Говорят, что в Берлине много распутных женщин; но если бы правительство не терпело их, то оказалось бы, может быть, более распутства в семействах — или надлежало бы выслать из Берлина тысячи солдат, множество холостых, праздных людей, которые, конечно, не по Руссовой системе воспитаны и которые по своему состоянию не могут жениться.
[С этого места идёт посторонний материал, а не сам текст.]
(* ===== verification/GroupInvitations.v ===== *)
(** * GroupInvitations: an invitation moves a device forward, or nowhere

    [accept_welcome] of libcore/src/mls/recovery.rs on a device that already has the
    group: which histories replace which. *)

From S2P Require Import Prelude Verdict Bytes Crypto Keyspace GroupPolicy Groups GroupHistory GroupJournal GroupJournalProps.
From Stdlib Require String.

(** The election keys along a history *)
Definition keys (hist : list GroupBranch) : list (Z * bytes) := (λ p, (gb_rank p, gb_commit_hash p)) <$> hist.

(** [new] goes further than [old], or wins the first election they differ in. *)
Fixpoint outranked (old new : list (Z * bytes)) : Prop :=
  match old, new with
  | _, [] => False
  | [], _ :: _ => True
  | o :: old, n :: new => beats n.1 n.2 o.1 o.2 = true ∨ o = n ∧ outranked old new
  end.

#[global] Instance outranked_strict : StrictOrder outranked.
Proof.
  split.
  - intros l. induction l as [|[r h] l IH]; [by intros []|]. cbn. intros [Hb|[_ Ho]]; [by rewrite beats_irrefl in Hb|by apply IH].
  - intros l1. induction l1 as [|[r1 h1] l1 IH]; intros [|[r2 h2] l2] [|[r3 h3] l3]; cbn; try done.
    intros [H12|[[= -> ->] H12]] [H23|[[= -> ->] H23]].
    + left. by eapply beats_trans.
    + by left.
    + by left.
    + right. split; [done|]. by eapply IH.
Qed.

Lemma preferred_outranked more old : ∀ new allow,
  preferred_entries allow old new = true → (allow = true → more = []) → outranked (keys (old ++ more)) (keys new).
Proof.
  induction old as [|o old IH]; intros [|n new] allow Hp Hm; cbn in *; try done.
  - subst allow. by rewrite Hm.
  - destruct (negb (bool_decide _)); [by left|]. destruct (_ || _) eqn:Hk; [done|]. breflect. right. split; [by f_equal|]. by eapply IH.
Qed.

Lemma append_proofs_prefix {Snap} (rows : list (BranchRow Snap)) path : ∀ hist res,
  append_proofs rows hist path = Ok res → ∃ more, res = hist ++ more.
Proof.
  induction path as [|b path IH]; intros hist res Ha; cbn in Ha.
  - injection Ha as <-. exists []. by rewrite app_nil_r.
  - case_bool_decide; [by apply IH|]. apply bind_ok in Ha as (p & _ & Ha). apply IH in Ha as [more ->].
    exists (p :: more). by rewrite <- app_assoc.
Qed.

Section invitations.
Context {Snap : Type} (load : Snap → MlsGroup).
Context `{Crypto} `{Prefixed MetaHead} `{Codec GroupState} `{Codec GroupChange} `{Codec PublicState} `{Codec ProofBody}.
Implicit Types (j : Journal Snap).

Lemma history_in_joined j b hist inviter old :
  history_in j b = Ok hist → jn_joined j = Some (inviter, old) → ∃ more, hist = old ++ more.
Proof.
  unfold history_in. intros Hh Hj. rewrite Hj in Hh. apply bind_ok in Hh as (path & _ & Hh). apply bind_ok in Hh as (res & Ha & Hh).
  apply bind_ok in Hh as ([] & _ & [= <-]). by apply append_proofs_prefix in Ha.
Qed.

(** C13: An invitation never takes a device back.  A device that has a group and accepts
    an invitation to it moves to a history that was verified from the founder on, that
    begins at the same entry, and that beats the one the device had: it wins the first
    election in which they differ, or goes further.  The order is strict, so no exchange of
    invitations, by whomever, returns a device to a history it has left. *)
Theorem welcome_moves_forward j snap hist sender kp_ref refresh anchor now j' old :
  jn_live j = Some old → accept_welcome load j snap hist sender kp_ref refresh anchor now = Ok j' →
  jn_live j' = Some snap ∧ jn_root j' = Some (branch_of load snap) ∧
  verify_history (g_id (load snap)) hist (load snap) = Ok tt ∧
  (∃ prev, history_in j (branch_of load old) = Ok prev ∧ head prev = head hist ∧ outranked (keys prev) (keys hist)) ∧
  StrictOrder outranked.
Proof.
  intros Hlive Ha. unfold accept_welcome in Ha. rewrite Hlive in Ha. apply bind_ok in Ha as (prev & Hprev & Ha).
  apply bind_ok in Hprev as (h & Hh & [= <-]). apply bind_ok in Ha as ([] & Hv & Ha). apply bind_ok in Ha as ([] & _ & Ha).
  apply bind_ok in Ha as ([] & Hpref & Ha). apply bind_ok in Ha as ([] & _ & Ha). apply bind_ok in Ha as ([] & _ & [= <-]).
  split; [done|]. split; [done|]. split; [done|]. split; [|apply _]. exists h. split; [done|].
  destruct (match refresh with Some _ => _ | None => false end).
  - apply ensure_ok in Hpref. unfold preferred_history in Hpref. destruct (negb _) eqn:Hhd; [done|]. breflect. split; [done|].
    rewrite <- (app_nil_r h). by eapply preferred_outranked.
  - apply bind_ok in Hpref as ([inviter jold] & Hj & Hpref). apply ok_or_ok in Hj. apply bind_ok in Hpref as ([] & _ & Hpref).
    apply ensure_ok in Hpref. unfold preferred_history in Hpref. destruct (negb _) eqn:Hhd; [done|]. breflect.
    destruct (history_in_joined _ _ _ _ _ Hh Hj) as [more ->]. destruct jold as [|o jold]; [by destruct hist|].
    split; [by rewrite <- Hhd|]. by eapply preferred_outranked.
Qed.

(** C37: A member that saw its own refresh refuses the keys it asked for.  The commit that
    carries a member's refresh request is sent to that member too; a device that can
    process it has the commit's entry at the end of its own history, with its old leaf
    removed, and then refuses every invitation to that state, the one that restores its
    keys included. *)
Theorem refreshed_member_locked_out j snap hist sender kp_ref request anchor now evicted :
  jn_live j = Some evicted → history_in j (branch_of load evicted) = Ok hist →
  verify_history (g_id (load snap)) hist (load snap) = Ok tt → gb_branch <$> head hist = Some anchor →
  (m ← group_meta (load snap); st ← gm_state m; c ← last_change st; Some (sc_change c)) = Some (ChMemberRequest request) →
  accept_welcome load j snap hist sender kp_ref (Some request) (Some anchor) now
  = Err "resync invitation moves onto a losing branch"%string.
Proof.
  intros Hlive Hh Hv Hanchor Hreq. unfold accept_welcome. rewrite Hlive, Hh, Hv. cbn [mbind verdict_bind].
  rewrite (bool_decide_true (gb_branch <$> head hist = Some anchor)) by done. cbn [ensure mbind verdict_bind].
  rewrite (bool_decide_true (_ = Some (ChMemberRequest request))) by done.
  assert (preferred_history hist hist true = false) as ->; [|done]. apply not_true_iff_false. unfold preferred_history.
  rewrite (bool_decide_true (head hist = head hist)) by done. cbn [negb]. intros Hp. apply (preferred_outranked []) in Hp; [|done].
  rewrite app_nil_r in Hp. by apply (irreflexivity outranked) in Hp.
Qed.
End invitations.
Definition send_result_tx (t : Tables) (dispatch member : bytes) (status : Z) (at_ : option Z) : verdict Tables :=
  match head (filter (λ m, ms_dispatch m = Some dispatch ∧ ms_outgoing m = true ∧ ms_deleted m = false) (tb_messages t)) with
  | None => Ok t
  | Some m =>
      let id := ms_id m in
      let t := match audience_of t id with Some _ => t | None => set_audiences (tb_audiences t ++ [(id, false)]) t end in
      let l := if bool_decide (audience_of t id = Some false)
                  && negb (bool_decide ((id, member) ∈ ((λ r, (rr_message r, rr_member r)) <$> tb_recipients t)))
               then tb_recipients t ++ [new_recipient id member] else tb_recipients t in
      aggregate_tx (set_recipients (sent_row id member status at_ <$> l) t) id
  end.

(** [send_result]; [logical] is [logical_dispatch]. *)
Definition send_result (logical : bytes → bytes) (t : Tables) (dispatch : bytes) (member : option bytes) (status : Z) (at_ : option Z) :
    verdict Tables :=
  match member with
  | None => Ok t
  | Some member =>
      send_result_tx t (logical dispatch) member status (x ← at_; if (0 <? x) && (x <=? 2 ^ 63 - 1) then Some x else None)
  end.

Definition failed_row (id : bytes) (r : RecipientRow) : RecipientRow :=
  if bool_decide (rr_message r = id) && (rr_send_status r =? 0) then
    mkRecipient (rr_message r) (rr_member r) 2 (rr_sent_at r) (rr_delivered_at r) (rr_read_at r) (rr_legacy_status r)
  else r.

Definition fail_pending_tx (t : Tables) (id : bytes) : verdict Tables :=
  let t := set_recipients (failed_row id <$> tb_recipients t) t in
  if bool_decide (recipients_of t id = []) then
    Ok (set_messages ((λ m, if bool_decide (ms_id m = id) && (ms_status m <? 3) then set_status 2 m else m) <$> tb_messages t) t)
  else aggregate_tx t id.

(** ** What recipients report *)

(** [CASE WHEN old IS NULL THEN new WHEN new IS NULL THEN old ELSE MIN(old,new) END] *)
Definition earliest (old new : option Z) : option Z :=
  match old, new with
  | None, _ => new
  | _, None => old
  | Some o, Some n => Some (Z.min o n)
  end.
Мне сказывали, что однажды ввечеру в зверинце развращенные берлинские вакханты /58/, как фурии, бросились на одного несчастного Орфея, который уединенно гулял в темноте аллеи; отняли у него деньги, часы и сорвали бы с него самое платье, если бы подошедшие люди не принудили их разбежаться. Но когда бы рассказали мне и тысячу таких анекдотов, то я все не предал бы анафеме такого прекрасного города, как Берлин.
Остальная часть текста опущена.